The contract talks have proceeded fitfully since the policemen's original contract expired on January 1. The talks broke down continuously as the policemen complained about the efforts of David L. Gorski, former chief of the University police, to reorganize the force.
The union maintained that Gorski's organizational innovations, which included the introduction of a new computer assignment system and the creation of a special anti-crime task force, were disrupting the union and lowering morale on the force.
Coming to Terms
Gorski unexpectedly resigned last March, and Wyatt named William A. Lee, a labor-relations expert, as acting chief. Despite Lee's efforts, however, the two sides have been unable to come to terms.
The negotiations, which continued until July 5 under a special contract extension, seemed near a successful conclusion early this summer, but a dispute over the scope of union bargaining authority derailed the talks.
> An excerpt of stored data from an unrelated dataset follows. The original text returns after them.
(* ===== verification/BlockLayer.v ===== *)
(** * The interface between fs.c and the block layer below it

    fs.c reads and writes blocks with [bread], [log_write] and [brelse] and
    through [b->data].  [BlockOps] names these operations, [BlockLaws] states
    what they promise: a contents [bl_view] for each sector, changed only by
    writing to a buffer, as long as buffers and log blocks last.  The laws hold
    of the buffer cache of bio.c with the log of log.c (see the log's file). *)

From Stdlib Require Import ZArith Lia.
From S2P Require Import Prelude Bio.

Class BlockOps (B : Type) := {
  bl_bread : Z -> Z -> K B nat;
  bl_brelse : nat -> K B unit;
  bl_log_write : nat -> K B unit;
  bl_data : nat -> B -> block;
  bl_put : nat -> block -> B -> B;
}.

(** The most blocks a transaction may log before the next [log_write]. *)
Definition MAXTXN : nat := 9.

Section spec.
Context {B : Type} `{BlockOps B}.

(** What the client knows of a state: its invariant, whether a transaction is
    open, the contents of the sectors, the sectors of the buffers it holds and
    those it has logged, the sectors that exist, which buffer is whose, and
    whether what is in the buffer of a sector has been logged. *)
Record block_model := {
  bl_inv : B -> Prop;
  bl_txn : B -> Prop;
  bl_view : B -> Z -> block;
  bl_held : B -> gset Z;
  bl_logged : B -> gset Z;
  bl_limit : B -> Z;
  bl_locked : B -> nat -> Z -> Prop;
  bl_synced : B -> Z -> Prop;
}.

(** From [s] to [s'] with these new held and logged sectors and contents.
    The contents beyond [bl_limit] are the layer's own. *)
Record beff (M : block_model) (s s' : B) (H D : gset Z) (V : Z -> block) : Prop := {
  be_inv : bl_inv M s';
  be_txn : bl_txn M s' <-> bl_txn M s;
  be_held : bl_held M s' = H;
  be_logged : bl_logged M s' = D;
  be_view k : 0 <= k < bl_limit M s -> bl_view M s' k = V k;
  be_limit : bl_limit M s' = bl_limit M s;
}.
(** The buffers of the sectors in [P] stay locked, and what is in them stays
    logged. *)
Definition bkeeps (M : block_model) (s s' : B) (P : Z -> Prop) : Prop :=
  (forall b k, P k -> bl_locked M s b k -> bl_locked M s' b k) /\
  (forall k, P k -> 0 <= k < bl_limit M s -> bl_synced M s k -> bl_synced M s' k).
End spec.
Arguments block_model : clear implicits.

Class BlockLaws (B : Type) `{BlockOps B} (M : block_model B) : Prop := {
  law_bread s k : bl_inv M s -> 0 <= k < bl_limit M s -> k ∉ bl_held M s ->
    (size ({[k]} ∪ (bl_held M s ∪ bl_logged M s)) <= NBUF)%nat ->
    wp (bl_bread ROOTDEV k) (fun b s' => beff M s s' ({[k]} ∪ bl_held M s) (bl_logged M s) (bl_view M s) /\
      bl_locked M s' b k /\ bl_synced M s' k /\ bkeeps M s s' (fun _ => True)) s;
  law_data s b k : bl_inv M s -> bl_locked M s b k -> bl_data b s = bl_view M s k;
  law_held s b k : bl_inv M s -> bl_locked M s b k -> k ∈ bl_held M s /\ 0 <= k < bl_limit M s;
  law_synced s k : bl_inv M s -> 0 <= k < bl_limit M s -> k ∉ bl_held M s -> bl_synced M s k;
  law_wf s k : bl_inv M s -> wfblock (bl_view M s k);
  law_put s b k d : bl_inv M s -> bl_locked M s b k -> wfblock d ->
    beff M s (bl_put b d s) (bl_held M s) (bl_logged M s) (fun k' => if decide (k' = k) then d else bl_view M s k') /\
    bl_locked M (bl_put b d s) b k /\ bkeeps M s (bl_put b d s) (fun k' => k' <> k);
  law_log_write s b k : bl_inv M s -> bl_txn M s -> bl_locked M s b k -> (size (bl_logged M s) < MAXTXN)%nat ->
    (size (bl_held M s ∪ bl_logged M s) < NBUF)%nat ->
    wp (bl_log_write b) (fun _ s' => beff M s s' (bl_held M s) ({[k]} ∪ bl_logged M s) (bl_view M s) /\
      bl_locked M s' b k /\ bl_synced M s' k /\ bkeeps M s s' (fun _ => True)) s;
  law_brelse s b k : bl_inv M s -> bl_locked M s b k -> bl_synced M s k ->
    wp (bl_brelse b) (fun _ s' => beff M s s' (bl_held M s ∖ {[k]}) (bl_logged M s) (bl_view M s) /\
      bkeeps M s s' (fun k' => k' <> k)) s;
}.

(** ** Using the layer *)

Section client.
Context {B : Type} `{HL : BlockLaws B M}.

(** The same for the client. *)
Definition bsame (s s' : B) : Prop :=
  beff M s s' (bl_held M s) (bl_logged M s) (bl_view M s) /\ bkeeps M s s' (fun _ => True).
(** The same but for the contents [d] of sector [k], which is logged. *)
Definition bupd (k : Z) (d : block) (s s' : B) : Prop :=
  beff M s s' (bl_held M s) ({[k]} ∪ bl_logged M s) (fun k' => if decide (k' = k) then d else bl_view M s k') /\
  bkeeps M s s' (fun _ => True).

(** [n] more buffers, and [n] more blocks in the log. *)
Definition room (n : nat) (s : B) : Prop := (size (bl_held M s ∪ bl_logged M s) + n <= NBUF)%nat.
Definition lroom (n : nat) (s : B) : Prop := (size (bl_logged M s) + n <= MAXTXN)%nat.

#[export] Instance bsame_trans : Transitive bsame.
Proof.
  intros a b c [[I1 T1 H1 D1 V1 L1] [K1 S1]] [[I2 T2 H2 D2 V2 L2] [K2 S2]].
  split; [split; try congruence|split].
  - by rewrite T2.
  - intros k Hk. rewrite V2 by (by rewrite L1). by apply V1.
  - auto.
  - intros k _ Hk Hs. apply S2; [done|by rewrite L1|auto].
Qed.

Lemma bsame_refl s : bl_inv M s -> bsame s s.
Proof. intros Hi. split; [by split|]. by split. Qed.
Lemma bsame_inv s s' : bsame s s' -> bl_inv M s'.
Proof. intros [[] _]. done. Qed.
Lemma bsame_view s s' k : bsame s s' -> 0 <= k < bl_limit M s -> bl_view M s' k = bl_view M s k.
Proof. intros [[_ _ _ _ V _] _]. apply V. Qed.
Lemma bsame_held s s' : bsame s s' -> bl_held M s' = bl_held M s.
Proof. by intros [[] _]. Qed.
Lemma bsame_logged s s' : bsame s s' -> bl_logged M s' = bl_logged M s.
Proof. by intros [[] _]. Qed.
Lemma bsame_limit s s' : bsame s s' -> bl_limit M s' = bl_limit M s.
Proof. by intros [[] _]. Qed.
Lemma bsame_txn s s' : bsame s s' -> bl_txn M s' <-> bl_txn M s.
Proof. by intros [[] _]. Qed.
Lemma bsame_room n s s' : bsame s s' -> room n s <-> room n s'.
Proof. intros Hs. unfold room. by rewrite (bsame_held _ _ Hs), (bsame_logged _ _ Hs). Qed.
Lemma bsame_lroom n s s' : bsame s s' -> lroom n s <-> lroom n s'.
Proof. intros Hs. unfold lroom. by rewrite (bsame_logged _ _ Hs). Qed.

Lemma bupd_room k d n s s' : bupd k d s s' -> room (S n) s -> room n s'.
Proof.
  intros [[_ _ Hh Hd _ _] _]. unfold room. rewrite Hh, Hd. intros Hr.
  assert (size (bl_held M s ∪ ({[k]} ∪ bl_logged M s)) <= S (size (bl_held M s ∪ bl_logged M s)))%nat; [|lia].
  replace (bl_held M s ∪ ({[k]} ∪ bl_logged M s)) with ({[k]} ∪ (bl_held M s ∪ bl_logged M s)) by set_solver.
  rewrite size_union_alt, size_singleton. apply le_n_S, subseteq_size. set_solver.
Qed.
Lemma bupd_lroom k d n s s' : bupd k d s s' -> lroom (S n) s -> lroom n s'.
Proof.
  intros [[_ _ _ Hd _ _] _]. unfold lroom. rewrite Hd, size_union_alt, size_singleton.
  assert (size (bl_logged M s ∖ {[k]}) <= size (bl_logged M s))%nat by (apply subseteq_size; set_solver). lia.
Qed.

Lemma room_add k s : room 1 s -> (size ({[k]} ∪ (bl_held M s ∪ bl_logged M s)) <= NBUF)%nat.
Proof.
  unfold room. intros Hr. rewrite size_union_alt, size_singleton.
  assert (size ((bl_held M s ∪ bl_logged M s) ∖ {[k]}) <= size (bl_held M s ∪ bl_logged M s))%nat by (apply subseteq_size; set_solver). lia.
Qed.
Lemma room_weaken n m s : (m <= n)%nat -> room n s -> room m s.
Proof. unfold room. lia. Qed.
Lemma lroom_weaken n m s : (m <= n)%nat -> lroom n s -> lroom m s.
Proof. unfold lroom. lia. Qed.

(** Reading a block and giving it back. *)
Lemma bread_brelse_same s s1 s2 k :
  beff M s s1 ({[k]} ∪ bl_held M s) (bl_logged M s) (bl_view M s) -> bkeeps M s s1 (fun _ => True) ->
  beff M s1 s2 (bl_held M s1 ∖ {[k]}) (bl_logged M s1) (bl_view M s1) -> bkeeps M s1 s2 (fun k' => k' <> k) ->
  bl_inv M s -> 0 <= k < bl_limit M s -> k ∉ bl_held M s -> bsame s s2.
Proof.
  intros [I1 T1 H1 D1 V1 L1] [K1 S1] [I2 T2 H2 D2 V2 L2] [K2 S2] Hi Hk Hn. split; [split|split]; try congruence.
  - by rewrite T2.
  - rewrite H2, H1. set_solver.
  - intros k' Hk'. rewrite V2 by (by rewrite L1). by apply V1.
  - intros b k' _ Hl. apply K2; [|by apply K1]. intros ->. apply Hn. by eapply law_held.
  - intros k' _ Hk' Hs. destruct (decide (k' = k)) as [->|Hne].
    + apply law_synced; [done|congruence|]. rewrite H2. set_solver.
    + apply S2; [done|by rewrite L1|by apply S1].
Qed.

(** Logging new contents of a block and giving it back. *)
Lemma bread_update_brelse s s1 s2 s3 s4 b k d :
  beff M s s1 ({[k]} ∪ bl_held M s) (bl_logged M s) (bl_view M s) -> bkeeps M s s1 (fun _ => True) ->
  s2 = bl_put b d s1 -> bl_locked M s1 b k -> wfblock d ->
  beff M s2 s3 (bl_held M s2) ({[k]} ∪ bl_logged M s2) (bl_view M s2) -> bkeeps M s2 s3 (fun _ => True) ->
  beff M s3 s4 (bl_held M s3 ∖ {[k]}) (bl_logged M s3) (bl_view M s3) -> bkeeps M s3 s4 (fun k' => k' <> k) ->
  bl_inv M s -> 0 <= k < bl_limit M s -> k ∉ bl_held M s -> bupd k d s s4.
Proof.
  intros [I1 T1 H1 D1 V1 L1] [K1 S1] -> Hlk Hd [I3 T3 H3 D3 V3 L3] [K3 S3] [I4 T4 H4 D4 V4 L4] [K4 S4] Hi Hk Hn.
  destruct (law_put s1 b k d I1 Hlk Hd) as ([I2 T2 H2 D2 V2 L2] & _ & K2 & S2). split; [split|split]; try congruence.
  - by rewrite T4, T3, T2.
  - rewrite H4, H3, H2, H1. set_solver.
  - intros k' Hk'. rewrite V4, V3, V2 by congruence. destruct (decide (k' = k)); [done|by apply V1].
  - intros b' k' _ Hl. assert (k' <> k) by (intros ->; apply Hn; by eapply law_held). apply K4, K3, K2, K1; done.
  - intros k' _ Hk' Hs. destruct (decide (k' = k)) as [->|Hne].
    + apply law_synced; [done|congruence|]. rewrite H4. set_solver.
    + apply S4, S3, S2, S1; try done; congruence.
Qed.
End client.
Letteri said Harvard's failure to guarantee job security to officers who fail their mandatory physical examinations was part of "a big all-out effort to break up the union" by using the physicals as an excuse to weed out uncooperative union members.
Harvard responded to Letteri's accusations by withdrawing all its previous contract offers from the bargaining table.
Edward W. Powers, associate general counsel for employee relations, has maintained since then that the next move in the talks is up to the union.
"The ball is still in their court," Powers said last week.